REPUBLIKA.CO.ID, JAKARTA -- Lembaga Perlindungan Saksi dan Korban (LPSK) mendesak kasus pemerkosaan yang menimpa gadis 14 tahun di Lampung Timur tetap harus dilanjutkan ke peradilan.
Pemberian uang dari pelaku tindak pidana terhadap korban tidak bisa dijadikan sebagai tanda perdamaian dan dasar bagi penegak hukum untuk menghentikan pengusutan.
"Uang yang diberikan pelaku untuk biaya pengobatan korban maupun pemakaman bila korban meninggal dunia merupakan hak restitusi korban. Bahkan tuntutan hukuman pidana selain penjara, bisa ditambahkan dengan tuntutan restitusi," ujar Ketua LPSK Abdul Haris Semendawai, di Jakarta, Rabu (29/1).
LPSK sendiri siap melindungi korban. Terutama, mengingat salah satu pelaku merupakan anggota legislatif. "Ini dapat menyebabkan posisi korban sangat rawan mendapat ancaman baik fisik maupun hukum. LPSK siap memberi perlindungan dan rehabilitasi medis dan psikologis terhadap korban,” kata Abdul Haris.
Seperti diberitakan, seorang gadis asal Lampung Timur menjadi korban pemerkosaan 15 pria, termasuk di antaranya seorang anggota DPRD setempat, pada Desember 2013. Akibatnya, korban mengalami kebusukan rahim sehingga organ reproduksinya harus diangkat.
Pada 22 Januari 2014, remaja 14 tahun itu melaporkan tindak pidana tersebut ke Polda Lampung. Pada perkembangan selanjutnya, anggota dewan berinisial KI, yang juga pelak, memberi uang Rp 2 juta kepada korban agar tidak melanjutkan kasusnya.

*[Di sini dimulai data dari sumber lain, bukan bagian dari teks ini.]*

(** The directory loop of [glyph_ttf__find_table]: [n] entries are left,
    the next one is entry [i]. *)
Fixpoint find_table_loop (data : bytes) (tabledir : Z) (tag : string)
         (n : nat) (i : Z) : Z :=
  match n with
  | O => 0
  | S n' =>
      let loc := tabledir + 16 * i in
      if tag_at data loc tag then glyph_ttf__get32 data (loc + 8)
      else find_table_loop data tabledir tag n' (i + 1)
  end.

Definition glyph_ttf__find_table (data : bytes) (fontstart : Z) (tag : string) : Z :=
  let num_tables := glyph_ttf__get16u data (fontstart + 4) in
  let tabledir := fontstart + 12 in
  find_table_loop data tabledir tag (Z.to_nat num_tables) 0.

(** The test of the cmap subtable loop in [glyph_ttf_init]. *)
Definition unicode_encoding (platformID platformSpecificID : Z) : bool :=
  (platformID =? 0)
  || ((platformID =? 3) && ((platformSpecificID =? 1) || (platformSpecificID =? 10))).

(** The cmap subtable loop of [glyph_ttf_init]; the result is the value of
    [index_map] after the loop (0 when no subtable was accepted). *)
Fixpoint cmap_scan (data : bytes) (cmap_offset : Z) (n : nat) (i : Z) : Z :=
  match n with
  | O => 0
  | S n' =>
      let platformID := glyph_ttf__get16u data (cmap_offset + 4 + 8 * i) in
      let platformSpecificID := glyph_ttf__get16u data (cmap_offset + 4 + 8 * i + 2) in
      let offset_sub := glyph_ttf__get32 data (cmap_offset + 4 + 8 * i + 4) in
      if unicode_encoding platformID platformSpecificID
      then cmap_offset + offset_sub
      else cmap_scan data cmap_offset n' (i + 1)
  end.

(** Field assignments [font->f = v]. *)
Definition set_source (f : glyph_font_t) (d : bytes) (start : Z) : glyph_font_t :=
  mk_font d start (numGlyphs f) (loca f) (head f) (glyf f) (hhea f) (hmtx f)
          (kern f) (gpos f) (cmap f) (index_map f) (indexToLocFormat f) (scale f).

Definition set_tables (f : glyph_font_t)
           (vcmap vloca vhead vglyf vhhea vhmtx vkern vgpos : Z) : glyph_font_t :=
  mk_font (data f) (fontstart f) (numGlyphs f) vloca vhead vglyf vhhea vhmtx
          vkern vgpos vcmap (index_map f) (indexToLocFormat f) (scale f).

Definition set_indexToLocFormat (f : glyph_font_t) (v : Z) : glyph_font_t :=
  mk_font (data f) (fontstart f) (numGlyphs f) (loca f) (head f) (glyf f) (hhea f)
          (hmtx f) (kern f) (gpos f) (cmap f) (index_map f) v (scale f).

Definition set_index_map (f : glyph_font_t) (v : Z) : glyph_font_t :=
  mk_font (data f) (fontstart f) (numGlyphs f) (loca f) (head f) (glyf f) (hhea f)
          (hmtx f) (kern f) (gpos f) (cmap f) v (indexToLocFormat f) (scale f).

Definition set_numGlyphs (f : glyph_font_t) (v : Z) : glyph_font_t :=
  mk_font (data f) (fontstart f) v (loca f) (head f) (glyf f) (hhea f)
          (hmtx f) (kern f) (gpos f) (cmap f) (index_map f) (indexToLocFormat f) (scale f).

(** [glyph_ttf_init]: the returned pair is the [int] result and the
    contents of [*font] when the function returns. *)
Definition glyph_ttf_init (font : glyph_font_t) (data : bytes) (offset : Z)
  : Z * glyph_font_t :=
  let font := set_source font data offset in
  if negb (glyph_ttf__isfont (advance_ptr data offset)) then (0, font) else
  let font :=
    set_tables font
      (glyph_ttf__find_table data offset "cmap")
      (glyph_ttf__find_table data offset "loca")
      (glyph_ttf__find_table data offset "head")
      (glyph_ttf__find_table data offset "glyf")
      (glyph_ttf__find_table data offset "hhea")
      (glyph_ttf__find_table data offset "hmtx")
      (glyph_ttf__find_table data offset "kern")
      (glyph_ttf__find_table data offset "GPOS") in
  if negb (truthy (cmap font)) || negb (truthy (head font))
     || negb (truthy (hhea font)) || negb (truthy (hmtx font))
  then (0, font) else
  if truthy (glyf font) && negb (truthy (loca font)) then (0, font) else
  let indexToLocFormat := glyph_ttf__get16 data (head font + 50) in
  let font := set_indexToLocFormat font indexToLocFormat in
  let cmap_offset := cmap font in
  let numTables := glyph_ttf__get16u data (cmap_offset + 2) in
  let index_map := cmap_scan data cmap_offset (Z.to_nat numTables) 0 in
  if negb (truthy index_map) then (0, font) else
  let font := set_index_map font index_map in
  let font := set_numGlyphs font (glyph_ttf__get16u data (hhea font + 34)) in
  (1, font).

(** The segment loop of format 4. *)
Fixpoint format4_loop (data : bytes) (codepoint : Z)
         (endCount startCount idDelta idRangeOffset : Z) (n : nat) (i : Z) : Z :=
  match n with
  | O => 0
  | S n' =>
      let end_ := glyph_ttf__get16u data (endCount + i * 2) in
      let next := format4_loop data codepoint endCount startCount idDelta
                               idRangeOffset n' (i + 1) in
      if codepoint <=? end_ then
        let start := glyph_ttf__get16u data (startCount + i * 2) in
        if codepoint >=? start then
          let delta := glyph_ttf__get16 data (idDelta + i * 2) in
          let rangeOffset := glyph_ttf__get16u data (idRangeOffset + i * 2) in
          if rangeOffset =? 0 then Z.land (codepoint + delta) 65535
          else
            let glyphIndex :=
              glyph_ttf__get16u data
                (idRangeOffset + i * 2 + rangeOffset + (codepoint - start) * 2) in
            if truthy glyphIndex then Z.land (glyphIndex + delta) 65535 else 0
        else next
      else next
  end.

(** The group loop of formats 12 and 13.  The difference and the sum of
    format 12 are [int] operations and the result is returned as an [int]:
    the model wraps both into [int], as the subtraction and the addition of
    the target do.  Their overflow is undefined in C, so the statements
    about the result carry the hypothesis that both fit [int]. *)
Fixpoint format12_loop (data : bytes) (codepoint index_map format : Z)
         (n : nat) (i : Z) : Z :=
  match n with
  | O => 0
  | S n' =>
      let startCharCode := glyph_ttf__get32 data (index_map + 16 + i * 12) in
      let endCharCode := glyph_ttf__get32 data (index_map + 16 + i * 12 + 4) in
      if (codepoint >=? startCharCode) && (codepoint <=? endCharCode) then
        if format =? 12
        then int32 (glyph_ttf__get32 data (index_map + 16 + i * 12 + 8)
                    + int32 (codepoint - startCharCode))
        else glyph_ttf__get32 data (index_map + 16 + i * 12 + 8)
      else format12_loop data codepoint index_map format n' (i + 1)
  end.

Definition glyph_ttf_find_glyph_index (font : glyph_font_t) (codepoint : Z) : Z :=
  let data := data font in
  let index_map := index_map font in
  let format := glyph_ttf__get16u data index_map in
  if format =? 0 then
    let bytes := glyph_ttf__get16u data (index_map + 2) in
    if codepoint <? bytes - 6 then data (index_map + 6 + codepoint) else 0
  else if format =? 6 then
    let first := glyph_ttf__get16u data (index_map + 6) in
    let count := glyph_ttf__get16u data (index_map + 8) in
    if (codepoint >=? first) && (codepoint <? first + count)
    then glyph_ttf__get16u data (index_map + 10 + (codepoint - first) * 2)
    else 0
  else if format =? 4 then
    let segcount := Z.shiftr (glyph_ttf__get16u data (index_map + 6)) 1 in
    let endCount := index_map + 14 in
    let startCount := endCount + segcount * 2 + 2 in
    let idDelta := startCount + segcount * 2 in
    let idRangeOffset := idDelta + segcount * 2 in
    format4_loop data codepoint endCount startCount idDelta idRangeOffset
                 (Z.to_nat segcount) 0
  else if (format =? 12) || (format =? 13) then
    let nGroups := glyph_ttf__get32 data (index_map + 12) in
    format12_loop data codepoint index_map format (Z.to_nat nGroups) 0
  else 0.

(** In [font->glyf + (c ? get32 (..) : get16u (..) * 2)] the second branch
    of the conditional is an [unsigned int], so the conditional and the sum
    are [unsigned int]; the initialisation of [int g1] converts the sum back
    to [int]. *)
Definition glyph_ttf__get_glyph_offset (font : glyph_font_t) (glyph_index : Z) : Z :=
  let data := data font in
  let offset :=
    loca font + glyph_index * (if truthy (indexToLocFormat font) then 4 else 2) in
  let g1 :=
    int32 (unsigned_add (glyf font)
             (if truthy (indexToLocFormat font)
              then glyph_ttf__get32 data offset
              else uint32 (glyph_ttf__get16u data offset * 2))) in
  let g2 :=
    int32 (unsigned_add (glyf font)
             (if truthy (indexToLocFormat font)
              then glyph_ttf__get32 data (offset + 4)
              else uint32 (glyph_ttf__get16u data (offset + 2) * 2))) in
  if g1 =? g2 then -1 else g1.

Definition zero_box (bbox : glyph_bbox_t) : glyph_bbox_t :=
  mk_bbox 0 0 0 0 (advance bbox) (left_side_bearing bbox).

Abdul Haris menilai kasus tersebut merupakan salah satu contoh pemahaman keliru bahwa uang yang diberikan dari pelaku sampai saat ini masih dianggap uang perdamaian. Parahnya, 'perdamaian' seringkali difasilitasi oleh aparat penegak hukum dengan modus cabut perkara. "Padahal seharusnya uang tersebut memang hak korban dan kewajiban pelaku. Terkait dengan proses pidana, sudah seharusnya berlanjut," ujarnya.